Link to the rest at Publishers Weekly

4 thoughts on “A Point of View on ‘Point of View’”

  1. I suspect your librarians are dead wrong here. Any book with a tagline of “Addicted to porn” is going to be seized upon by teenagers, particularly teenage boys. And their parents will rise up in wrath (without bothering to read the book first).

  2. Leaping from a moving vehicle is a “realistic” reaction to being disciplined with all of Lucas’s electronics taken away? Boggles the mind, but then I didn’t grow up in the Always Connected Era we have now, so I suppose Lucas retreating into electronics-free pastimes to assuage his depression and disappointment and endure his punishment while his physical health recovered would have seemed too tame a reaction for this author to depict.

    And, personally, I’d find this very preachy (“Porn is BAD for you!”), and judgmental on the MC (“Attempted suicide is the only way to go after falling into such a sordid life.”), and, yes, sensational.

  3. Personally, I believe a writer’s first mission is to write an entertaining story. Human beings are all about story. We are addicted, we are a story, our lives are stories. If we learn something; good. If not, an entertaining writer has still performed an act of mercy.

  4. So the parents find out about your addiction, take away your electronics and the reaction is to jump out of a car. And I’m supposed to relate to this story and call him a hero?

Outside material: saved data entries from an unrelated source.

(** * GodotJS bridge: a shallow embedding of [jsb::Environment]

    The development follows [src/bridge/jsb_environment.cpp] (the object
    binding registry, the module cache, the call bridge and cross-binding)
    and [src/impl/quickjs/jsb_quickjs_catch.cpp] (exception capture).

    Conventions.
    - Host addresses ([void*], [Object*]) are natural numbers, [0] being
      [nullptr].  Ids ([NativeObjectID], [NativeClassID], [ScriptClassID])
      are natural numbers whose value [0] is the empty id written [{}] in
      the source and tested by the id's conversion to [bool].
    - The build that is modelled is the one in which [jsb_check],
      [jsb_checkf] and [jsb_v8_check] are live: a failed check aborts the
      program, which the model renders as the result [Crash].
    - Every operation runs in the monad [M]: the [Environment] is threaded
      through and a crash stops the computation.
    - What the environment does to its collaborators (the script engine,
      the host, the log) is recorded, in order, in the ghost field
      [trace_]. *)

From stdpp Require Import gmap strings list fin_maps.

Open Scope N_scope.

(* ===================================================================== *)
(** ** Outcomes and the environment monad *)
(* ===================================================================== *)

Inductive Result (A : Type) : Type :=
| Ok (a : A)
| Crash (msg : string).
Arguments Ok {A} a.
Arguments Crash {A} msg.

(* ===================================================================== *)
(** ** Script values and engine handles *)
(* ===================================================================== *)

Abbreviation Ptr := N (only parsing).
Abbreviation NativeObjectID := N (only parsing).
Abbreviation NativeClassID := N (only parsing).
Abbreviation ScriptClassID := N (only parsing).
Abbreviation ThreadID := N (only parsing).
Abbreviation ObjRef := N (only parsing).

Inductive ObjectKind := KPlain | KFunction | KPromise | KArray.

(** A [v8::Local<v8::Object>] that is not empty: the identity of the
    object on the engine's heap and what kind of object it is. *)
Record JSObject := mkJSObject {
  obj_kind : ObjectKind;
  obj_ref : ObjRef
}.

(** A [v8::Local<v8::Value>] that is not empty. *)
Inductive JSValue :=
| VUndefined
| VNull
| VBoolean (b : bool)
| VNumber (z : Z)
| VString (s : string)
| VSymbol (sym : N)
| VObject (o : JSObject).

Definition IsObject (v : JSValue) : bool :=
  match v with VObject _ => true | _ => false end.

Definition IsPromise (v : JSValue) : bool :=
  match v with VObject (mkJSObject KPromise _) => true | _ => false end.

Definition IsFunction (v : JSValue) : bool :=
  match v with VObject (mkJSObject KFunction _) => true | _ => false end.

Definition IsArray (v : JSValue) : bool :=
  match v with VObject (mkJSObject KArray _) => true | _ => false end.


(** [v8::Global<v8::Object>]: empty, strong, or weak with the parameter
    handed to the weak callback ([object_gc_callback<true>]). *)
Inductive Global :=
| GEmpty
| GStrong (obj : JSValue)
| GWeak (obj : JSValue) (parameter : Ptr).

Definition Global_IsEmpty (g : Global) : bool :=
  match g with GEmpty => true | _ => false end.

Definition Global_IsWeak (g : Global) : bool :=
  match g with GWeak _ _ => true | _ => false end.

Definition Global_Get (g : Global) : option JSValue :=
  match g with
  | GEmpty => None
  | GStrong o | GWeak o _ => Some o
  end.

Definition Global_Reset (o : JSValue) : Global := GStrong o.

Definition Global_ClearWeak (g : Global) : Global :=
  match g with
  | GWeak o _ => GStrong o
  | _ => g
  end.

Definition Global_SetWeak (parameter : Ptr) (g : Global) : Global :=
  match g with
  | GEmpty => GEmpty
  | GStrong o | GWeak o _ => GWeak o parameter
  end.

(** The exception object the engine keeps at [StackPos::Exception]; the
    four properties are the ones [TryCatch::get_message] reads.  A nullish
    [fileName] or [lineNumber] is [None]. *)
Record JSException := mkJSException {
  ex_fileName : option string;
  ex_lineNumber : option string;
  ex_message : string;
  ex_stack : string
}.

(** The part of the engine the bridge reads and writes: the pending
    exception, and of each object the [IF_Pointer] internal field, the
    prototype, the named properties, the elements when it is an array,
    and whether it is extensible. *)
Record Isolate := mkIsolate {
  exception_ : option JSException;
  internal_fields_ : gmap N N;
  prototypes_ : gmap N JSValue;
  properties_ : gmap (N * string) JSValue;
  elements_ : gmap N (list JSValue);
  non_extensible_ : gset N
}.

Definition iso_set_exception (e : option JSException) (i : Isolate) : Isolate :=
  mkIsolate e (internal_fields_ i) (prototypes_ i) (properties_ i) (elements_ i)
    (non_extensible_ i).

Definition iso_set_internal_fields (f : gmap N N) (i : Isolate) : Isolate :=
  mkIsolate (exception_ i) f (prototypes_ i) (properties_ i) (elements_ i)
    (non_extensible_ i).

Definition iso_set_prototypes (f : gmap N JSValue) (i : Isolate) : Isolate :=
  mkIsolate (exception_ i) (internal_fields_ i) f (properties_ i) (elements_ i)
    (non_extensible_ i).

Definition iso_set_properties (f : gmap (N * string) JSValue) (i : Isolate) : Isolate :=
  mkIsolate (exception_ i) (internal_fields_ i) (prototypes_ i) f (elements_ i)
    (non_extensible_ i).

Definition iso_set_elements (f : gmap N (list JSValue)) (i : Isolate) : Isolate :=
  mkIsolate (exception_ i) (internal_fields_ i) (prototypes_ i) (properties_ i) f
    (non_extensible_ i).

(* ===================================================================== *)
(** ** Host values *)
(* ===================================================================== *)

(** A Godot [Variant], as far as the call bridge looks at it. *)
Inductive Variant :=
| VarNil
| VarBool (b : bool)
| VarInt (z : Z)
| VarString (s : string)
| VarObject (p : Ptr).

(** [Callable::CallError::Error]. *)
Inductive CallErrorCode :=
| CALL_OK
| CALL_ERROR_INVALID_METHOD
| CALL_ERROR_INVALID_ARGUMENT
| CALL_ERROR_TOO_MANY_ARGUMENTS
| CALL_ERROR_TOO_FEW_ARGUMENTS
| CALL_ERROR_INSTANCE_IS_NULL
| CALL_ERROR_METHOD_NOT_CONST.

(** [Callable::CallError]. *)
Record CallError := mkCallError {
  error : CallErrorCode;
  argument : Z;
  expected : Z
}.

Definition set_error (c : CallErrorCode) (e : CallError) : CallError :=
  mkCallError c (argument e) (expected e).

(* ===================================================================== *)
(** ** The trace of external effects *)
(* ===================================================================== *)

Inductive LogLevel := VeryVerbose | Verbose | Warning | Error | Fatal.

Inductive LogArg :=
| LInt (n : N)
| LStr (s : string).

(** A call the host makes back into the environment through
    [InstanceBindingCallbacks] while a finalizer deletes host objects. *)
Inductive HostCallback :=
| CbFree (p_instance p_binding : Ptr)
| CbReference (p_binding : Ptr) (p_reference : bool).

Inductive Event :=
| EvLog (level : LogLevel) (fmt : string) (args : list LogArg)
| EvClearWeak (object_id : N)
| EvSetWeak (object_id : N) (parameter : Ptr)
| EvIndexInsert (p : Ptr) (object_id : N)
| EvIndexErase (p : Ptr)
| EvInstanceBinding (p : Ptr)
| EvFinalizer (class_id : N) (p : Ptr) (persistent : bool)
| EvCall (func self : JSValue) (argv : list JSValue)
| EvConstruct (class_obj : JSValue) (argv : list JSValue)
| EvThrow (msg : string)
| EvLoaderLoad (loader : string) (module_id : string)
| EvResolve (resolver : N) (module_id : string)
| EvResolverLoad (resolver : N) (path : string).

Definition is_finalizer_event (e : Event) : bool :=
  match e with EvFinalizer _ _ _ => true | _ => false end.

Definition is_construct_event (e : Event) : bool :=
  match e with EvConstruct _ _ => true | _ => false end.

Definition is_loading_event (e : Event) : bool :=
  match e with
  | EvLoaderLoad _ _ | EvResolve _ _ | EvResolverLoad _ _ => true
  | _ => false
  end.

Definition is_load_event (e : Event) : bool :=
  match e with
  | EvLoaderLoad _ _ | EvResolverLoad _ _ => true
  | _ => false
  end.

(* ===================================================================== *)
(** ** Registered classes, object handles, modules *)
(* ===================================================================== *)

Inductive NativeClassType := NativeClassType_None | GodotObject | GodotPrimitive.

Definition NativeClassType_eqb (a b : NativeClassType) : bool :=
  match a, b with
  | NativeClassType_None, NativeClassType_None
  | GodotObject, GodotObject
  | GodotPrimitive, GodotPrimitive => true
  | _, _ => false
  end.

(** Modelled from the spec: [NativeClassInfo] is declared outside
    [src/]; the spec gives it a type name, a finalizer callback and the
    discriminator between host identity objects and value types.  The
    finalizer is host code: what the model keeps of it is the sequence of
    instance-binding callbacks ([free_callback], [reference_callback])
    the host fires while the finalizer unreferences and deletes the
    object. *)
Record NativeClassInfo := mkNativeClassInfo {
  name : string;
  type : NativeClassType;
  finalizer : Ptr -> bool -> list HostCallback
}.

(** Modelled from the spec: [ObjectHandle] is declared outside [src/];
    the spec lists a class identifier, a strong-or-weak script handle, a
    reference count and (debug only) the bound address.  The count is a
    natural number; a value-initialised handle ([objects_.add({})]) has
    every field zero or empty. *)
Record ObjectHandle := mkObjectHandle {
  class_id : NativeClassID;
  pointer : Ptr;
  ref_ : Global;
  ref_count_ : N
}.

Definition ObjectHandle_default : ObjectHandle := mkObjectHandle 0 0 GEmpty 0.

Definition set_class_id (c : NativeClassID) (h : ObjectHandle) : ObjectHandle :=
  mkObjectHandle c (pointer h) (ref_ h) (ref_count_ h).

Definition set_pointer (p : Ptr) (h : ObjectHandle) : ObjectHandle :=
  mkObjectHandle (class_id h) p (ref_ h) (ref_count_ h).

Definition set_ref_ (g : Global) (h : ObjectHandle) : ObjectHandle :=
  mkObjectHandle (class_id h) (pointer h) g (ref_count_ h).

Definition set_ref_count_ (n : N) (h : ObjectHandle) : ObjectHandle :=
  mkObjectHandle (class_id h) (pointer h) (ref_ h) n.

(** Modelled from the spec: [ScriptClassInfo] is declared outside
    [src/]; the fields are the ones [crossbind] and [_rebind] read. *)
Record ScriptClassInfo := mkScriptClassInfo {
  js_class_name : string;
  native_class_name : string;
  native_class_id : NativeClassID;
  js_class : Global
}.

Record ModuleSourceInfo := mkModuleSourceInfo {
  source_filepath : string;
  package_filepath : string
}.

Definition ModuleSourceInfo_default : ModuleSourceInfo := mkModuleSourceInfo "" "".

(** Modelled from the spec: [JavaScriptModule] is declared outside
    [src/]; the spec gives it an identity, an exports object, the module
    object that carries the children list, an optional owning script
    class and the reload-requested flag. *)
Record JavaScriptModule := mkJavaScriptModule {
  id : string;
  source_info : ModuleSourceInfo;
  module : Global;
  exports : Global;
  script_class_id : ScriptClassID;
  reload_requested : bool
}.
Definition main : M state unit :=
  cfg ← get_cfg;
  extern (ev_echo_info [arg_str "Configuration:"; arg_cfg cfg] (Some true)) tt;;
  extern (ev_seed_all (seed cfg)) tt;;
  device ← extern ev_get_device get_device_None;
  extern (ev_initialize_dist device) tt;;
  (* Run name. *)
  cfg ← get_cfg;
  match run_name cfg with
  | None =>
      v ← environ_get "COMPOSER_RUN_NAME" "llm";
      set_cfg (set_run_name (Some v) cfg)
  | Some _ => ret tt
  end;;
  (* Update batch size info. *)
  update_batch_size_info;;
  cfg ← get_cfg;
  batch_size ← assert_isinstance_int (device_train_batch_size cfg);
  extern (ev_echo_info
            [arg_str ("Using per-device training batch size of "
                      +:+ format_d batch_size
                      +:+ " for global batch size of "
                      +:+ format_d (global_train_batch_size cfg))]
            (Some true)) tt;;
  (* Model. *)
  model ← extern (ev_ComposerDolmaGPT (model cfg)) (ComposerDolmaGPT (model cfg));
  n ← extern (ev_num_params model None) (ext_num_params w model None);
  extern (ev_echo_info
            [arg_str ("Total number of parameters: " +:+ format_comma_d n)]
            (Some true)) tt;;
  n ← extern (ev_num_params model (Some false))
             (ext_num_params w model (Some false));
  extern (ev_echo_info
            [arg_str ("Number of non-embedding parameters: "
                      +:+ format_comma_d n)]
            (Some true)) tt;;
  (* Optimizer. *)
  optimizer ← extern (ev_configure_optimizer model (optimizer cfg))
                     (configure_optimizer_of model (optimizer cfg));
  (* Scheduler. *)
  scheduler ← lift (build_scheduler (scheduler cfg));
  (* Dataset / data loader. *)
  train_loader ← extern (ev_build_dataloader cfg batch_size)
                        (build_dataloader_of cfg batch_size);
  (* Algorithms. *)
  algorithms ← lift (build_algorithms (algorithm_items (algorithms cfg)));
  (* Callbacks. *)
  callback ← extern ev_SpeedMonitorMFU SpeedMonitorMFU;
  let callbacks := [callback] in
  (* Loggers. *)
  logger ← extern (ev_DolmaConsoleLogger (console_log_interval cfg))
                  (DolmaConsoleLogger (console_log_interval cfg));
  loggers ←
    match wandb cfg with
    | Some wandb_cfg =>
        wandb_logger ← extern (ev_WandBLogger wandb_cfg) (WandBLogger wandb_cfg);
        ret ([logger] ++ [wandb_logger])
    | None => ret [logger]
    end;
  (* Trainer. *)
  trainer ←
    new_Trainer
      {| kw_run_name := run_name cfg;
         kw_seed := seed cfg;
         kw_model := model;
         kw_train_dataloader := train_loader;
         kw_optimizers := optimizer;
         kw_schedulers := scheduler;
         kw_max_duration := max_duration cfg;
         kw_precision := precision cfg;
         kw_device_train_microbatch_size := device_train_microbatch_size cfg;
         kw_fsdp_config := fsdp_config cfg;
         kw_save_folder := save_folder cfg;
         kw_save_interval := save_interval cfg;
         kw_save_num_checkpoints_to_keep := save_num_checkpoints_to_keep cfg;
         kw_save_overwrite := save_overwrite cfg;
         kw_load_path := load_path cfg;
         kw_load_weights_only := load_weights_only cfg;
         kw_callbacks := callbacks;
         kw_loggers := loggers;
         kw_algorithms := algorithms;
         kw_progress_bar := false;
         kw_log_to_console := false;
         kw_console_log_interval := console_log_interval cfg |};
  device_name ← extern (ev_device_name trainer) (ext_device_name w trainer);
  let device_id := upper device_name in
  device_id ←
    (if String.eqb device_id "GPU" then
       k ← extern ev_cuda_current_device (ext_current_device w);
       ret (device_id +:+ " " +:+ format_d k)
     else ret device_id);
  local_rank ← extern ev_get_local_rank (ext_local_rank w);
  local_world_size ← extern ev_get_local_world_size (ext_local_world_size w);
  global_rank ← extern ev_get_global_rank (ext_global_rank w);
  world_size ← extern ev_get_world_size (ext_world_size w);
  extern (ev_echo_info
            [arg_str ("Local rank: " +:+ format_d local_rank +:+ "/"
                      +:+ format_d local_world_size +:+ ", global rank: "
                      +:+ format_d global_rank +:+ "/"
                      +:+ format_d world_size +:+ ", training on "
                      +:+ device_id)]
            None) tt;;
  (if negb (dry_run cfg) then extern (ev_fit trainer) tt else ret tt);;
  extern (ev_close trainer) tt;;
  if dry_run cfg then
    extern (ev_echo_success [arg_str "Dry run complete"] (Some true)) tt
  else
    extern (ev_echo_success [arg_str "Training complete"] (Some true)) tt.

(** One run of [main(cfg)], from no calls made: the final state (the
    configuration object as [main] left it, and the calls in order) and
    whether [main] returned or raised. *)
Definition run_main (cfg : TrainConfig) : state * result unit :=
  main {| st_cfg := cfg; st_calls := [] |}.

(** ** The [__main__] block *)

(** [[clean_opt(s) for s in args_list]] *)
Fixpoint clean_opts (args_list : list string) : M (list event) (list string) :=
  match args_list with
  | [] => ret []
  | s :: rest =>
      o ← extern (ev_clean_opt s) (ext_clean_opt w s);
      os ← clean_opts rest;
      ret (o :: os)
  end.

(** [main(cfg)] called from the block: the calls go on in the same list. *)
Definition call_main (cfg : TrainConfig) : M (list event) unit :=
  fun calls =>
    let (s, r) := main {| st_cfg := cfg; st_calls := calls |} in
    (st_calls s, r).

(** The block under [if __name__ == "__main__":], given [sys.argv].
    [sys.argv[1]] raises [IndexError] when there is no such element, and the
    handler formats [sys.argv[0]] into the usage message, which raises
    [IndexError] again on an empty list; the slice [sys.argv[2:]] never
    raises. *)
Definition script (argv : list string) : M (list event) unit :=
  extern ev_prepare_cli_environment tt;;
  match argv !! 1%nat with
  | Some yaml_path =>
      let args_list := drop 2 argv in
      overrides ← clean_opts args_list;
      cfg ← extern (ev_TrainConfig_load yaml_path overrides)
                   (ext_TrainConfig_load w yaml_path overrides);
      call_main cfg
  | None =>
      match argv !! 0%nat with
      | Some argv0 =>
          raise (DolmaCliError
                   ("Usage: " +:+ argv0 +:+ " [CONFIG_PATH] [OPTIONS]"))
      | None => raise IndexError
      end
  end.

Definition run_script (argv : list string) : list event * result unit :=
  script argv [].

End Script.

Arguments SchedulerConfig Any : clear implicits.
Arguments Kwargs Any : clear implicits.
Arguments TrainConfig Any : clear implicits.
Arguments Scheduler Any : clear implicits.
Arguments Algorithm Any : clear implicits.
Arguments Model Any : clear implicits.
Arguments Trainer Any : clear implicits.
Arguments exn Any : clear implicits.
Arguments event Any : clear implicits.
Arguments World Any : clear implicits.
Arguments state Any : clear implicits.

(** ** Reading a list of calls *)

Section Calls.

Context {Any : Type}.

Fixpoint count (p : event Any -> bool) (calls : list (event Any)) : nat :=
  match calls with
  | [] => 0
  | ev :: rest => (if p ev then 1 else 0) + count p rest
  end%nat.

Definition is_fit (ev : event Any) : bool :=
  match ev with ev_fit _ => true | _ => false end.

Definition is_close (ev : event Any) : bool :=
  match ev with ev_close _ => true | _ => false end.

Definition is_environ_get (ev : event Any) : bool :=
  match ev with ev_environ_get _ _ => true | _ => false end.

Definition is_TrainConfig_load (ev : event Any) : bool :=
  match ev with ev_TrainConfig_load _ _ => true | _ => false end.

(** [trainer.fit()] once, [trainer.close()] once, on the same trainer, the
    first before the second. *)
Definition fit_once_then_close_once (calls : list (event Any)) : Prop :=
  count is_fit calls = 1%nat /\
  count is_close calls = 1%nat /\
  exists (t : Trainer Any) (i j : nat),
    calls !! i = Some (ev_fit t) /\ calls !! j = Some (ev_close t) /\ (i < j)%nat.

(** The trainers built, in order. *)
Fixpoint trainers (calls : list (event Any)) : list (Trainer Any) :=
  match calls with
  | [] => []
  | ev_Trainer t :: rest => t :: trainers rest
  | _ :: rest => trainers rest
  end.
(** * NPI lookup: the batch handler and the record normalizer

    A shallow embedding of [pages/api/fetchNpi.ts] (the hardened handler):
    [handler], [fetchNpiData] and [processNpiResult], together with the few
    JavaScript built-ins they rely on.

    Conventions of the model.
    - A JavaScript string is a [string]; each [ascii] stands for the UTF-16
      code unit of the same number, so the model covers the strings whose
      code units lie in 0..255.  [String.length] is then JavaScript's
      [.length].
    - An optional property ([name_prefix?: string]) is an [option]; a
      property read that JavaScript would answer with [undefined] is [None].
    - [a || b] on optional strings is [a] when [a] is a non-empty string and
      [b] otherwise; on optional objects it is [a] when [a] is defined.
    - Exceptions are explicit: a computation ends in [Normal v] or
      [Throw e].  Outbound requests are recorded in a log, in issue order.
    - [console.error] only writes to the server log and is left out. *)

From Stdlib Require Import ZArith Ascii String List Lia.
From stdpp Require Import base list strings pretty gmap.

Local Open Scope string_scope.
Local Open Scope list_scope.

(** ** JavaScript strings *)

Module Js.

(** White space and line terminators removed by [String.prototype.trim],
    restricted to code units below 256: TAB, LF, VT, FF, CR, SP, NBSP. *)
Definition isWhiteSpace (c : ascii) : bool :=
  let n := nat_of_ascii c in
  ((9 <=? n)%nat && (n <=? 13)%nat) || (n =? 32)%nat || (n =? 160)%nat.

(** The character class [\d] (without the [u] flag): the digits 0 to 9. *)
Definition isDigit (c : ascii) : bool :=
  let n := nat_of_ascii c in (48 <=? n)%nat && (n <=? 57)%nat.

Fixpoint trimStart (s : string) : string :=
  match s with
  | EmptyString => EmptyString
  | String c s' => if isWhiteSpace c then trimStart s' else s
  end.

Fixpoint trimEnd (s : string) : string :=
  match s with
  | EmptyString => EmptyString
  | String c s' =>
      match trimEnd s' with
      | EmptyString => if isWhiteSpace c then EmptyString else String c EmptyString
      | t => String c t
      end
  end.

(** [s.trim()] *)
Definition trim (s : string) : string := trimEnd (trimStart s).

(** [s.split(sep)] for a one-character separator: one piece more than
    there are separators; the empty string splits into one empty piece. *)
Fixpoint split (sep : ascii) (s : string) : list string :=
  match s with
  | EmptyString => [EmptyString]
  | String c s' =>
      if Ascii.eqb c sep then EmptyString :: split sep s'
      else match split sep s' with
           | piece :: rest => String c piece :: rest
           | [] => [String c EmptyString]
           end
  end.

(** [parts.join(sep)] *)
Fixpoint join (sep : string) (parts : list string) : string :=
  match parts with
  | [] => EmptyString
  | [p] => p
  | p :: rest => p +:+ sep +:+ join sep rest
  end.

Fixpoint all (p : ascii -> bool) (s : string) : bool :=
  match s with
  | EmptyString => true
  | String c s' => p c && all p s'
  end.

(** [/^\d+$/.test(s)]: the whole string is one or more digits. *)
Definition test_digits (s : string) : bool :=
  match s with
  | EmptyString => false
  | _ => all isDigit s
  end.

(** Truthiness of an optional string: defined and not empty. *)
Definition truthy (v : option string) : bool :=
  match v with
  | Some s => negb (String.eqb s "")
  | None => false
  end.

(** [v || d] for an optional string [v] and a string [d]. *)
Definition orStr (v : option string) (d : string) : string :=
  match v with
  | Some s => if String.eqb s "" then d else s
  | None => d
  end.

(** [a || b] for optional objects (an object is always truthy). *)
Definition orObj {A : Type} (a b : option A) : option A :=
  match a with
  | Some x => Some x
  | None => b
  end.

(** [l.find(p)] *)
Definition find {A : Type} (p : A -> bool) (l : list A) : option A :=
  List.find p l.

(** Completion of a computation: a value or a thrown error. *)
Inductive Error : Set :=
  | AbortError            (* DOMException named 'AbortError' *)
  | TypeError
  | SyntaxError
  | RangeError
  | PlainError (message : string).

Inductive Completion (A : Type) : Type :=
  | Normal (a : A)
  | Throw (e : Error).
Arguments Normal {A} a.
Arguments Throw {A} e.

(** [err instanceof Error && err.name === 'AbortError'] *)
Definition isAbortError (e : Error) : bool :=
  match e with
  | AbortError => true
  | _ => false
  end.

End Js.

(** ** Validation of the query parameter (handler, lines 82-86) *)

Definition MAX_NPIS : nat := 10.
Definition API_TIMEOUT : nat := 5000.

(** [n => n.length === 10 && /^\d+$/.test(n)] *)
Definition isValidNpi (n : string) : bool :=
  (String.length n =? 10)%nat && Js.test_digits n.

(** [npiParam.split(',').map(n => n.trim()).filter(...).slice(0, MAX_NPIS)] *)
Definition npiList (npiParam : string) : list string :=
  take MAX_NPIS (List.filter isValidNpi (map Js.trim (Js.split "," npiParam))).


(** ** The data model (interfaces, lines 6-58) *)

Module Basic.
Record t : Type := mk {
  name_prefix : option string;
  first_name : option string;
  middle_name : option string;
  last_name : option string;
  organization_name : option string;
  sex : option string;
  last_updated : option string
}.
(** The object literal [{}]: every property reads as [undefined]. *)
Definition empty : t := mk None None None None None None None.
End Basic.

Module Taxonomy.
Record t : Type := mk {
  desc : option string;
  primary : option bool;
  license : option string;
  state : option string
}.
Definition empty : t := mk None None None None.
End Taxonomy.

Module Address.
(** [address_purpose] is declared as a plain string, but the placeholder
    [{}] used when there is no address has none; hence the option. *)
Record t : Type := mk {
  address_purpose : option string;
  address_1 : option string;
  address_2 : option string;
  city : option string;
  state : option string;
  postal_code : option string;
  telephone_number : option string;
  fax_number : option string
}.
Definition empty : t := mk None None None None None None None None.
End Address.

(** [NpiResultRaw].  The code guards [basic], [taxonomies] and [addresses]
    with [|| {}] and [|| []], so they may be missing from the payload. *)
Module Raw.
Record t : Type := mk {
  enumeration_type : string;
  basic : option Basic.t;
  taxonomies : option (list Taxonomy.t);
  addresses : option (list Address.t)
}.
End Raw.

(** [NpiResultProcessed].  The identifier is always there; an error record
    [{ npi, error }] leaves the ten display fields undefined. *)
Module Processed.
Record t : Type := mk {
  npi : string;
  name : option string;
  entityType : option string;
  sex : option string;
  specialty : option string;
  license : option string;
  licenseState : option string;
  phone : option string;
  fax : option string;
  address : option string;
  lastUpdated : option string;
  error : option string
}.

(** [{ npi, error: msg } as NpiResultProcessed] *)
Definition failure (npi : string) (msg : string) : t :=
  mk npi None None None None None None None None None None (Some msg).

End Processed.

(** ** The record normalizer (processNpiResult, lines 146-228) *)

(** Provider name, lines 150-160. *)
Definition providerName (isIndividual : bool) (basic : Basic.t) : string :=
  if isIndividual then
    if Js.truthy (Basic.name_prefix basic) || Js.truthy (Basic.first_name basic)
       || Js.truthy (Basic.last_name basic)
    then Js.trim (Js.orStr (Basic.name_prefix basic) "" +:+ " "
                  +:+ Js.orStr (Basic.first_name basic) "" +:+ " "
                  +:+ (if Js.truthy (Basic.middle_name basic)
                       then Js.orStr (Basic.middle_name basic) "" +:+ " " else "")
                  +:+ Js.orStr (Basic.last_name basic) "")
    else "N/A"
  else Js.orStr (Basic.organization_name basic) "N/A".

(** Sex value, lines 162-166. *)
Definition sexValue (isIndividual : bool) (basic : Basic.t) : string :=
  if isIndividual && Js.truthy (Basic.sex basic) then
    let s := Js.orStr (Basic.sex basic) "" in
    if String.eqb s "F" then "Female"
    else if String.eqb s "M" then "Male"
    else s
  else "N/A".

(** [(t) => t.primary === true] *)
Definition isPrimary (t : Taxonomy.t) : bool :=
  match Taxonomy.primary t with
  | Some true => true
  | _ => false
  end.

(** [(a) => a.address_purpose === purpose] *)
Definition hasPurpose (purpose : string) (a : Address.t) : bool :=
  match Address.address_purpose a with
  | Some p => String.eqb p purpose
  | None => false
  end.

    Next your going to tell me the kid who is in the shopping line that cries and yells because he doesn’t get his candy bar who then tries to hang himself is also my hero.

    I don’t know if this is based on real life, i would find it more ironic if the jumping out of the car would have ended his life. That seems more poetic to me. Loose your phone, have an overreaction, and win a Darwin award!!! That’s the only award this ‘hero’ would deserve in my humble opinion.